Die letzten 25 Jahre haben uns unendlich viel abverlangt. Es gibt einige Kompromisse, die wir in den letzten zehn Jahren eingegangen sind, wie zum Beispiel in der Arbeitserleichterung. In Zukunft werden wir uns wohl wieder mehr aufs Wesentliche konzentrieren, aber auch die Diversifizierung vorantreiben. Dabei ist eines klar: wir verkaufen zukünftig unsere Produkte auch über Automaten. Meine Mutter hat schon Direktvermarktung betrieben, einmal pro Woche wurde geschlachtet, dann war sie auf dem Wochenmarkt. Sie redete mit jedem Kunden beim Verkauf des einzelnen Produktes. Wir haben heute 50 Hühner, deren Eier wir über eine Eierklappe verkaufen. Es ist sozusagen Erlebniseinkauf. Die Mütter kommen mit ihren Kindern vorbei und die Kinder dürfen dann die Eier rausnehmen. Die Kunden bringen ihre eigene Verpackung mit und werfen das Geld in die Vertrauenskasse. Das klappt gut, es ist eher zu viel als zu wenig Geld in der Kasse. Wenn es gerade passt, halten wir ein Schwätzchen, wir müssen aber nicht. Ich denke, da ist noch viel Luft nach oben in der Direktvermarktung. Bauern trauen sich oft nicht, die Preise zu erhöhen. Wir sind mit 9 Euro/kg bei den Hähnchen eingestiegen, das hat gut geklappt. Sie werden jetzt auch in einem Mobilstall gehalten. Meine Frau nennt ihn Tiny Chicken House. Es geht heute nicht mehr darum, die Leute satt zu machen, sondern darum, Geschichten zu erzählen.

Mein persönliches Fazit? Ich war bisher viel im Ehrenamt aktiv. Jetzt will ich versuchen, mehr an mich selbst zu denken, Urlaub zu machen, mit meiner Frau die Welt bereisen und erstmal mit den Fahrradwegen in Deutschland anzufangen. Wenn der Betrieb stabil läuft und die Abläufe klar definiert sind, dann können wir auch mit den Kindern neue Wege gehen. Im Dienst sein bedeutet nicht nur ein Nehmen, sondern auch ein Geben, nicht nur raussaugen, sondern auch investieren, dann fruchtet es auch. So ergeben sich neue Horizonte, die sich natürlich erst im Lauf der Zeit herauskristallisieren.

Herr Seeger, vielen Dank für das Gespräch und weiterhin viel Erfolg auf Ihrem Betrieb und bei seiner Weiterentwicklung!

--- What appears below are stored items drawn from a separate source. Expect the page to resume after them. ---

Lemma C8_witness :
  (∃ w' req evs,
     saveDataToGist "abc" "tok" (with_local_evidence (always 200)) = (Normal tt, w') ∧
     trace w' = Fetch req :: evs ∧
     only_sends req evs ∧
     method req = "PATCH" ∧
     files <$> body req =
       Some [(DATA_FILE,
              JObj [("users", JArr (worker_json <$> (numbered 1 INITIAL_USERS).*2));
                    ("evidences",
                     JArr [JObj [("userId", JNum 1); ("date", JStr "2024-01-09");
                                 ("amount", JDouble 3); ("notes", JStr "");
                                 ("image", JNull); ("timestamp", JIsoTime 0);
                                 ("id", JNum 1)]]);
                    ("lastSync", JIsoTime 0)])]) ∧
  (∃ ok v' req,
     EvidenceModule.syncToGist EvidenceModule.with_config = (Normal (Some ok), v') ∧
     EvidenceModule.sent v' = [req] ∧
     method req = "PATCH" ∧
     files <$> body req =
       Some [(EvidenceModule.GIST_FILE_NAME,
              JObj [("users", JArr [EvidenceModule.W1]);
                    ("evidences",
                     JArr [EvidenceModule.evidence_json EvidenceModule.checked_out])])]).
Proof.
  destruct C8_push_document as [Happ Hmodule]. split.
  - destruct (Happ (with_local_evidence (always 200)) _ "abc" "tok" eq_refl)
      as (w' & req & evs & Hrun & _ & Htrace & Hevs & Hm & _ & Hbody).
    + split; reflexivity.
    + exists w', req, evs. by repeat split.
  - destruct (Hmodule EvidenceModule.with_config EvidenceModule.synced_db
                (EvidenceModule.mkGistConfig "abc" "tok") eq_refl eq_refl eq_refl)
      as (ok & v' & req & Hrun & _ & Hsent & Hm & _ & Hbody).
    exists ok, v', req. by repeat split.
Defined.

Die Fragen stellte Angelika Sontheimer, Agrarjournalistin, Winsen (Aller).

Zur Person

Peter Seeger bewirtschaftet zusammen mit seiner Frau Kathrin einen Ackerbau- und Schweinehaltungsbetrieb, die Hof Seeger Zucht GbR, in Otzberg im südhessischen Landkreis Darmstadt-Dieburg im Odenwald. Zur Schweinehaltung gehören 400 Sauen und 2500 Mastplätze. Der Ackerbau umfasst 320 Hektar, in der Fruchtfolge stehen Weizen, Gerste, Raps, Mais und Zuckerrüben. Die neuesten Standbeine des Betriebes sind Brathähnchen und Eier aus Freilandhaltung. Der 42-jährige Landwirt engagiert sich in vielerlei Verbänden und Ausschüssen, unter anderem in der Deutschen Landwirtschafts-Gesellschaft, DLG. Dort ist er stellvertretender Vorsitzender des DLG-Ausschusses Schwein, Mitglied im DLG-Gesamtausschuss, Mitglied im Beirat des DLG-Testzentrums Technik und Betriebsmittel und Mitglied im EPP (European Pig Producers). Außerdem engagiert sich der Schweinehalter in der Interessengemeinschaft der Schweinehalter Deutschlands, ISN, und in der Genossenschaft zur Förderung der Schweinehaltung, GFS.